I feel like I'm never going to get a 'real job' or fit into this society and I've started to realise lately that this isn't even what I want anyway....But what I do want is to move out of home and have my own space away from all the noise and all the arguing and all the drug use. I love my family, I really do. But I know I'd be happier if I lived on my own. I feel like they all kinda hold me back, as long as I'm here, I feel like I'm trapped. That I can't ever really leave or change because I'll be abandoning them. That I can't really have a life as long as I'm with them. I don't know why I feel this way but I do...and I know it's unfair to them. I can't say I blame them but I know a lot of my depression as come from my home life as well as how I was treated in school and in some instances college...Just, ugh.
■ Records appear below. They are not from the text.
(** Models [dispatch] (backend/src/notifications/notification-dispatch.service.ts:129-218). *)
Definition dispatch (t : NotificationType) (userId recordId : string) : MN Outcome :=
  let* record := findByUserId userId in
  let r := resolveRoutingPreferences (record ≫= routing) in
  let masterSwitch := negb (bool_decide (record ≫= preference t = Some false)) in
  if negb masterSwitch then ret (nothing [(Email, PreferenceDisabled); (InApp, PreferenceDisabled)])
  else
    let emailRouted := email (events r t) in
    let inAppRouted := inApp (events r t) in
    let emailReady := emailRouted && email_usable record in
    let skip1 := if emailRouted && negb emailReady then [(Email, EmailUnverified)] else [] in
    if negb emailRouted && negb inAppRouted then
      ret (nothing (skip1 ++ [(Email, NoEnabledChannel); (InApp, NoEnabledChannel)])%list)
    else
      let* id := create_row userId t recordId (negb inAppRouted) in
      let chan := if inAppRouted then [InApp] else [] in
      if negb emailReady then
        ret {| notificationId := Some id; channels := chan; skipped := skip1; deferredUntil := None; digested := false |}
      else
        let* w := get_world in
        let '(delayMs, until) := resolveQuietDelay r (now w) in
        if negb (bool_decide (digestMode r = DigestOff)) && bool_decide (t = ClaimUpdate) then
          do* bufferDigest userId t id in
          ret {| notificationId := Some id; channels := (chan ++ [Email])%list; skipped := skip1; deferredUntil := until; digested := true |}
        else
          do* enqueue {| j_userId := userId; j_type := t; j_recordIds := [id]; j_channels := [Email] |} delayMs in
          ret {| notificationId := Some id; channels := (chan ++ [Email])%list; skipped := skip1; deferredUntil := until; digested := false |}.

(** The loop of [flushDigests] over the pending entries: each is removed before it is queued. *)
Fixpoint flush_loop (pending : list (string * DigestEntry)) (enqueued : Z) : MN Z :=
  match pending with
  | [] => ret enqueued
  | (uid, entry) :: rest =>
      do* (λ w, (Ok tt, set_digests (filter (λ d, d.1 ≠ uid) (digests w)) (digestTimer w) w)) in
      match d_recordIds entry with
      | [] => flush_loop rest enqueued
      | ids =>
          let* record := findByUserId uid in
          let r := resolveRoutingPreferences (record ≫= routing) in
          let* w := get_world in
          do* enqueue {| j_userId := uid; j_type := d_type entry; j_recordIds := ids; j_channels := [Email] |}
                (resolveQuietDelay r (now w)).1 in
          flush_loop rest (enqueued + 1)
      end
  end.

(** Models [flushDigests] (backend/src/notifications/notification-dispatch.service.ts:224-252). *)
Definition flushDigests (userId : option string) : MN Z :=
  let* w := get_world in
  flush_loop (match truthy userId with
              | Some u => filter (λ d, d.1 = u) (digests w)
              | None => digests w
              end) 0.

(** The callback of the digest timer: the timer is forgotten first and a failure is only logged.
    Models [bufferDigest, timer] (backend/src/notifications/notification-dispatch.service.ts:274-279). *)
Definition timer_fires : MN () :=
  do* (λ w, (Ok tt, set_digests (digests w) false w)) in
  try_catch (let* _ := flushDigests None in ret tt) (λ _, ret tt).
End dispatch.
(** C21: Claim events delivered one after the other, however often each and whatever the providers answer.
    Each message is accepted at most once and is remembered exactly when it was accepted; only messages of
    the delivered events, on channels the claimant wants and that are configured, are sent.  A message that
    is still not accepted was tried with every delivery of its event: each time three calls in a row failed.
    Deliveries that overlap are not covered: the set of sent messages is read before the call and added to
    after it. *)
Theorem sent_at_most_once events w : sent_ok w →
  let w' := send_all events w in
  NoDup (accepted w') ∧ (∀ k, k ∈ accepted w' ↔ k ∈ sentSet w') ∧
  (∀ k, k ∈ accepted w' → k ∈ accepted w ∨
     ∃ e c, e ∈ events ∧ wanted (getPreferences (claimantPublicKey e) w) c = true ∧ k = key_of e c) ∧
  ∀ pre e post c, events = (pre ++ e :: post)%list → wanted (getPreferences (claimantPublicKey e) w) c = true →
    key_of e c ∈ accepted w' ∨ gave_up (send_all pre w) (send_all (pre ++ [e])%list w).
Proof.
  intros Hw w'. destruct (send_all_spec events w Hw) as ([Hnd Hiff] & _ & Hacc). split_and!; [done..|].
  intros pre e post c -> Hc. destruct (send_all_spec pre w Hw) as (Hpre & (Hprefs & _) & _).
  destruct (send_step e (send_all pre w) Hpre) as (_ & _ & Htry). unfold getPreferences in Hc, Htry. rewrite Hprefs in Htry.
  rewrite send_all_app. destruct (Htry c Hc) as [Hin|]; [left|by right]. subst w'.
  change (e :: post) with ([e] ++ post)%list. rewrite !send_all_app.
  by apply (send_all_spec post), Hin; apply send_ok.
Qed.

(** The record of a channel tells what happened: skipped exactly when the
    message was sent before or is not wanted, without a call; sent when one of
    at most three calls succeeded; failed when three failed. *)
Theorem channel_record_exact c event p w :
  let '(r, w') := sendChannel c event p w in
  let key := key_of event c in
  idempotencyKey r = key ∧
  match r_status r with
  | Skipped => (key ∈ sentSet w ∨ wanted p c = false) ∧ w' = w
  | Sent => (key ∉ sentSet w) ∧ wanted p c = true ∧ key ∈ sentSet w' ∧ accepted w' = accepted w ++ [key] ∧
      (provider_calls w < provider_calls w' ≤ provider_calls w + 3)%nat
  | Failed _ => (key ∉ sentSet w) ∧ wanted p c = true ∧ sentSet w' = sentSet w ∧ accepted w' = accepted w ∧
      ∀ j, (provider_calls w ≤ j < provider_calls w + 3)%nat → ∃ e, provider j = Throw e
  end%list.
Proof.
  unfold sendChannel. case_bool_decide as Hk; [cbn; auto|]. destruct (wanted p c) eqn:Hw; cbn [negb]; [|cbn; auto].
  pose proof (withRetry_spec 2 0 (key_of event c) w) as Hs. destruct (withRetry 2 0 (key_of event c) w) as [[[]|err] w'];
    cbn [idempotencyKey r_status sentSet accepted provider_calls]; split; try done.
  - destruct Hs as (Hset & _ & Hb & _ & Ha). split_and!; try done; try lia. set_solver.
  - destruct Hs as (Hset & _ & Hb & Hc & Ha & Hj). split_and!; try done. intros j Hlt. apply Hj. lia.
Qed.
End sender.
End Sender.

(** ** Batching per wallet *)

Module ClaimBatch.
Section batch.
Context {E : Type} (batchWindowMs : Z).

(** A wallet's batch: its events, and the moment its timer fires.
    Models [WalletBatch] (backend/src/notifications/claim-notification-batch.service.ts:11-14). *)
Record WalletBatch := { b_events : list E; b_due : Z }.

(** The timer is cleared and started again by every event.
    Models [accumulateEvent] (backend/src/notifications/claim-notification-batch.service.ts:38-71). *)
Definition accumulateEvent (t : Z) (event : E) (batch : option WalletBatch) : option WalletBatch :=
  Some {| b_events := (match batch with Some b => b_events b | None => [] end ++ [event])%list; b_due := t + batchWindowMs |}.

(** The timers that fire up to the moment [t]: the batch is removed and handed over.
    Models [flushBatch] (backend/src/notifications/claim-notification-batch.service.ts:73-98). *)
Definition advance (t : Z) (batch : option WalletBatch) : option WalletBatch * list (Z * list E) :=
  match batch with
  | Some b => if b_due b <=? t then (None, [(b_due b, b_events b)]) else (batch, [])
  | None => (None, [])
  end.

(** The flushes while events arrive at the given moments; the last timer fires after the last arrival. *)
Fixpoint run (arrivals : list (Z * E)) (batch : option WalletBatch) : list (Z * list E) :=
  match arrivals with
  | [] => match batch with Some b => [(b_due b, b_events b)] | None => [] end
  | (t, e) :: rest => let '(b, out) := advance t batch in (out ++ run rest (accumulateEvent t e b))%list
  end.

Definition held (batch : option WalletBatch) : list E := match batch with Some b => b_events b | None => [] end.

Lemma run_partition arrivals batch : concat (snd <$> run arrivals batch) = (held batch ++ (snd <$> arrivals))%list.
Proof.
  revert batch. induction arrivals as [|[t e] rest IH]; intros batch; cbn [run].
  - destruct batch; cbn; by rewrite ?app_nil_r.
  - destruct (advance t batch) as [b out] eqn:Ha. rewrite fmap_app, concat_app, IH. cbn [held accumulateEvent b_events fmap list_fmap snd].
    rewrite <-app_assoc, app_assoc. f_equal. destruct batch as [b0|]; cbn [advance] in Ha; [|by simplify_eq].
    destruct (b_due b0 <=? t); simplify_eq; cbn; by rewrite ?app_nil_r.
Qed.

(** Every event is handed over exactly once, in the order of arrival. *)
Theorem batches_partition arrivals : concat (snd <$> run arrivals None) = snd <$> arrivals.
Proof. apply run_partition. Qed.

(** A chain of arrivals less than a window apart. *)
Fixpoint dense (last : Z) (arrivals : list (Z * E)) : Prop :=
  match arrivals with [] => True | (t, _) :: rest => t < last + batchWindowMs ∧ dense t rest end.

Definition last_arrival (t : Z) (arrivals : list (Z * E)) : Z := default t (last (fst <$> arrivals)).

Lemma run_dense arrivals t b : b_due b = t + batchWindowMs → dense t arrivals →
  run arrivals (Some b) = [(last_arrival t arrivals + batchWindowMs, (b_events b ++ (snd <$> arrivals))%list)].
Proof.
  revert t b. induction arrivals as [|[t1 e] rest IH]; intros t b Hb Hd; cbn [run].
  { rewrite Hb. cbn. by rewrite app_nil_r. }
  destruct Hd as [Hlt Hd]. cbn [advance]. rewrite (proj2 (Z.leb_gt _ _)) by lia. cbn [app]. unfold accumulateEvent.
  rewrite (IH t1) by done. f_equal. f_equal; [f_equal|cbn; by rewrite <-app_assoc].
  unfold last_arrival. cbn [fmap list_fmap fst]. destruct rest as [|x rest]; [done|]. cbn [fmap list_fmap].
  rewrite last_cons_cons. destruct (last (x.1 :: (fst <$> rest))) eqn:Hl; [done|]. by apply last_None in Hl.
Qed.

(** The window restarts with every event: while events keep arriving less
    than a window apart, nothing is sent, for however long; the first flush
    comes one window after the last of them. *)
Theorem steady_stream_never_flushed t e arrivals : dense t arrivals →
  run ((t, e) :: arrivals) None = [(last_arrival t arrivals + batchWindowMs, e :: (snd <$> arrivals))].
Proof.
  intros Hd. cbn [run advance app accumulateEvent]. unfold accumulateEvent. cbn [app].
  by rewrite (run_dense arrivals t {| b_events := [e]; b_due := t + batchWindowMs |}) by done.
Qed.
End batch.
End ClaimBatch.

(** ** Priorities *)

(** Models [NOTIFICATION_TYPE_PRIORITY] (backend/src/notifications/notification-queue.constants.ts:23-32). *)
Inductive NotificationPriority := Critical | Digest.
Definition NOTIFICATION_TYPE_PRIORITY (t : NotificationType) : NotificationPriority :=
  match t with ClaimUpdate => Critical | RenewalReminder => Digest end.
People...people are so cruel. Sometimes I can't believe people can be so rude to people that they don't even know. But then it shocks me even more to see people who say they love a person but then treat them like total s**t. I witness it everyday and I'm sick to death of it. I also hate how some people hate being treated like s**t but they still stay with the person who is sh*****g all over them anyway...like what the f**k! Okay...I guess I'm talking about my mum here, but I've had to watch her be mentally and emotionally abused all my life. First my father and then for the last 11 years from her boyfriend....who is an ice user and who she has had two children to that also treat her like crap at times because they've learnt it from their father. I love those two kids regardless but boy do I hate HIS guts. I have two other sisters that both smoke pot like my mum does. They're a few years younger than me. I've never touched the stuff and I don't plan to, I hate seeing how it changes them and degrades them all. I have a brother as well who thank god is pretty normal...By that I mean he's kinda like me and he has some autistic traits but he has never been diagnosed. I'm sure our father, who is a f**k witted drunk and drug user that goes around getting women pregnant (so we never talk to him), has AS.
Anyway, I think I've raved on about a lot more than I had planned...I kinda lost the point but I guess the point was just to rant and get it off my chest.